Few studies have investigated the association between the adjustable parameters of the RAGO training environment and outcome measures after RAGO training. The results of the present study suggest that the lower the guidance force or the less the body-weight support assistance, the greater the Barthel Index changes. In one case report, lower guidance force was observed to facilitate gait function in a stroke survivor [44]. In a study of 10 patients with subacute stroke, Lee et al., 2017 found that guidance force affected oxygen consumption at certain gait speeds [47]. Knaepen et al., 2015 demonstrated that guidance force during gait training was associated with sensorimotor cortex activity, which was demonstrated as being crucial for motor learning [28]. The same study suggested that higher motor learning and gait function resulted in greater changes in the Barthel Index. Similarly, our findings indicated that the higher the treadmill walking speed, the greater the changes in the Berg Balance Scale. In a recent study of 10 patients with stroke, van Kammen et al., 2019, reported that the only parameter to significantly affect muscle activity was speed [48]. Another study by McGrath et al., 2019 also showed that gait speed had a significant effect on the profiles in all joints of the lower extremities in healthy adults [49]. Together with our findings, these results suggest that gait speed increases muscle activity and joint moment, resulting in improvements in the Berg Balance Scale.

Strengths and Limitations

This study has several limitations. Due to the small sample size, the results should be regarded as preliminary findings, which may not be representative of all patients undergoing RAGO combination training. Further prospective study is required to validate the present finding. Secondly, this study was retrospective in nature, and some bias in forming the two groups may not have been accounted for. For example, RAGO training required payment by the patient while conventional physiotherapy alone did not. In addition to stratifying patients, based on ability to pay, this factor may have had a psychological effect on the response to training. However, we have shown in tables that the two groups had comparable baseline characteristics (no statistically significant differences between the RAGO combination training group and conventional control group) in age, sex, stroke type, stroke duration, mobility on level surface, Brunnstrom stage score, and baseline outcome measures before intervention. Thirdly, this study only examined the effectiveness of intervention immediately post-training. Long-term effects of rehabilitation may be different in stroke survivors and warrant further investigation.

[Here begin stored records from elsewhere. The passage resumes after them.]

Lemma thrown_errors_print_their_location_witness :
  (exists err,
      Parser.parse (lit "[1, ") Parser.defaults
        = Throw (KodaParseError [T "Unexpected token: "; T "Eof"] (pos 1 5 4))
      /\ KodaError.of_exn (KodaParseError [T "Unexpected token: "; T "Eof"] (pos 1 5 4))
         = Some err
      /\ KodaError.toString err
         = [T "Unexpected token: "; T "Eof"; T " ("; T "line "; N 1;
            T ", column "; N 5; T ")"])
  /\ (exists err,
         Decoder.decode [75; 79; 68; 65; 1; 0; 0; 0; 0; 9] Decoder.defaults
           = Throw (KodaDecodeError [T "Unknown type tag: 0x"; N 9] 10)
         /\ KodaError.of_exn (KodaDecodeError [T "Unknown type tag: 0x"; N 9] 10)
            = Some err
         /\ KodaError.toString err
            = [T "Unknown type tag: 0x"; N 9; T " ("; T "byte offset "; N 10; T ")"]).
Proof.
  destruct thrown_errors_print_their_location as [Hparse Hdecode].
  split.
  - assert (H : Parser.parse (lit "[1, ") Parser.defaults
                = Throw (KodaParseError [T "Unexpected token: "; T "Eof"] (pos 1 5 4)))
      by (vm_compute; reflexivity).
    destruct (Hparse _ _ _ (or_introl H)) as (err & p & Herr & Hs & _).
    exists err. split; [ exact H | ]. split; [ exact Herr | ].
    injection Herr as <-. reflexivity.
  - assert (Hb : Forall byte [75; 79; 68; 65; 1; 0; 0; 0; 0; 9])
      by (repeat constructor; unfold byte; lia).
    assert (H : Decoder.decode [75; 79; 68; 65; 1; 0; 0; 0; 0; 9] Decoder.defaults
                = Throw (KodaDecodeError [T "Unknown type tag: 0x"; N 9] 10))
      by (vm_compute; reflexivity).
    destruct (Hdecode _ _ _ Hb H) as [ E | (err & off & Herr & Hs & _) ];
      [ discriminate E | ].
    exists err. split; [ exact H | ]. split; [ exact Herr | ].
    injection Herr as <-. reflexivity.
Defined.

(** ** Termination *)

(** X18 (lexer.ts, the loops of [tokenize]; parser.ts, the loops of both
    parsers; decoder.ts, the loops of [decode]): every entry point ends with
    a value or an exception.  Each turn of a loop of the lexer and of the
    parsers uses up some input, and the decoder recurses no deeper than its
    depth limit, so the fuel on which the loops are modelled never runs
    out. *)
Theorem entry_points_terminate :
  (forall input options, Lexer.tokenize input options <> OutOfFuel)
  /\ (forall text options, Parser.parse text options <> OutOfFuel)
  /\ (forall text options, ParseFast.parseFast text options <> OutOfFuel)
  /\ (forall buffer options, Decoder.decode buffer options <> OutOfFuel).
Proof.
  split; [ | split; [ | split ] ].
  - intros input options. apply tokenize_terminated.
  - apply parse_total.
  - apply parseFast_total.
  - apply decode_total.
Qed.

Despite these limitations, this study is one of the few that investigated the association between RAGO parameter settings and a wide variety of functional outcomes. Another strength of this study was the use of a wide variety of outcome measurements, including cognition, balance, muscle strength, walking ability, and daily activity independence to compare the efficacy of combination RAGO training and conventional physiotherapy with conventional physiotherapy alone.

5. Conclusions

Patients with chronic stroke can attain improvements in cognition, balance status, and walking ability after conventional physiotherapy alone or RAGO training in combination with conventional physiotherapy. The significant improvements in clinical outcome measures of the Barthel Index and the Motricity Index in patients undergoing RAGO combined with conventional physiotherapy suggest that the combination approach may have additional benefits for improvements in lower limb strength and daily activity independence in patients with chronic stroke. In addition, our study suggests adjustments of RAGO parameter settings during training were partly associated with training outcomes. Reducing guidance force and body-weight support assistance during RAGO training was related to greater improvements in Barthel Index scores, and increased treadmill walking speed during RAGO intervention was related to greater improvements in Berg Balance Scale. The mechanisms underlying these observations and the long-term effects of RAGO training warrant further investigation. Moreover, these results should be regarded as preliminary findings. It is necessary to further validate them by longer interventions and larger samples.